WHAT YOU HAVE TO DO –
What are the lines, copied exactly, from the one containing "Halt.HDone => False" through the last line of the records below, both included?

Top of INPUT MATERIAL

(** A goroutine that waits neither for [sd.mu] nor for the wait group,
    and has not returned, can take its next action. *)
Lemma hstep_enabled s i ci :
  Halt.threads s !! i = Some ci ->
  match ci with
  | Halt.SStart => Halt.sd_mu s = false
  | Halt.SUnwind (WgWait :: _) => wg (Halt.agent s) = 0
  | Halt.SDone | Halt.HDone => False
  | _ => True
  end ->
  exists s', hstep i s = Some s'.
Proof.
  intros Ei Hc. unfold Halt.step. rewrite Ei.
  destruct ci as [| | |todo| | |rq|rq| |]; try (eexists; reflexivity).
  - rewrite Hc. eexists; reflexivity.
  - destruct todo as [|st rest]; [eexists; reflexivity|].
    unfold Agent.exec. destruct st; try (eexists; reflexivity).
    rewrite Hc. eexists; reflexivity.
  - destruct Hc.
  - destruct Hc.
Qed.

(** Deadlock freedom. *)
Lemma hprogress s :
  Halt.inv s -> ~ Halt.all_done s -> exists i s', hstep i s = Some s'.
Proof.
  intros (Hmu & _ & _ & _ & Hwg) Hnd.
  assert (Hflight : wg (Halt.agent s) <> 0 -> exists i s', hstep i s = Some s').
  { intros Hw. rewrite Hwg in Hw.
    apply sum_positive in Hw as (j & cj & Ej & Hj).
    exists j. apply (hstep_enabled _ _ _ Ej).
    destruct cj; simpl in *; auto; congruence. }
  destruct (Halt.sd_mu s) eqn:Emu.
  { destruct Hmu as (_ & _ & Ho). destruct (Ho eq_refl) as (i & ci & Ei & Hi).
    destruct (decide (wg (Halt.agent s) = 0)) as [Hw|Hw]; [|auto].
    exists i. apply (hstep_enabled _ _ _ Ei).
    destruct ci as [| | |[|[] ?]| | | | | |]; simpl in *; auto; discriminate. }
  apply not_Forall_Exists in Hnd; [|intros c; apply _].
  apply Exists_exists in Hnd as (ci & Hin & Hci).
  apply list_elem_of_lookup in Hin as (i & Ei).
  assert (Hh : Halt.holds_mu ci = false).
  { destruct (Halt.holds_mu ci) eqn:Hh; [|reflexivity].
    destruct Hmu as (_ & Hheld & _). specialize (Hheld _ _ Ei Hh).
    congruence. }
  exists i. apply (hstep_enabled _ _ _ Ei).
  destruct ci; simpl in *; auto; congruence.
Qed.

Bottom of INPUT MATERIAL

WRITTEN SOLUTION –
  | Halt.SDone | Halt.HDone => False
  | _ => True
  end ->
  exists s', hstep i s = Some s'.
Proof.
  intros Ei Hc. unfold Halt.step. rewrite Ei.
  destruct ci as [| | |todo| | |rq|rq| |]; try (eexists; reflexivity).
  - rewrite Hc. eexists; reflexivity.
  - destruct todo as [|st rest]; [eexists; reflexivity|].
    unfold Agent.exec. destruct st; try (eexists; reflexivity).
    rewrite Hc. eexists; reflexivity.
  - destruct Hc.
  - destruct Hc.
Qed.

(** Deadlock freedom. *)
Lemma hprogress s :
  Halt.inv s -> ~ Halt.all_done s -> exists i s', hstep i s = Some s'.
Proof.
  intros (Hmu & _ & _ & _ & Hwg) Hnd.
  assert (Hflight : wg (Halt.agent s) <> 0 -> exists i s', hstep i s = Some s').
  { intros Hw. rewrite Hwg in Hw.
    apply sum_positive in Hw as (j & cj & Ej & Hj).
    exists j. apply (hstep_enabled _ _ _ Ej).
    destruct cj; simpl in *; auto; congruence. }
  destruct (Halt.sd_mu s) eqn:Emu.
  { destruct Hmu as (_ & _ & Ho). destruct (Ho eq_refl) as (i & ci & Ei & Hi).
    destruct (decide (wg (Halt.agent s) = 0)) as [Hw|Hw]; [|auto].
    exists i. apply (hstep_enabled _ _ _ Ei).
    destruct ci as [| | |[|[] ?]| | | | | |]; simpl in *; auto; discriminate. }
  apply not_Forall_Exists in Hnd; [|intros c; apply _].
  apply Exists_exists in Hnd as (ci & Hin & Hci).
  apply list_elem_of_lookup in Hin as (i & Ei).
  assert (Hh : Halt.holds_mu ci = false).
  { destruct (Halt.holds_mu ci) eqn:Hh; [|reflexivity].
    destruct Hmu as (_ & Hheld & _). specialize (Hheld _ _ Ei Hh).
    congruence. }
  exists i. apply (hstep_enabled _ _ _ Ei).
  destruct ci; simpl in *; auto; congruence.
Qed.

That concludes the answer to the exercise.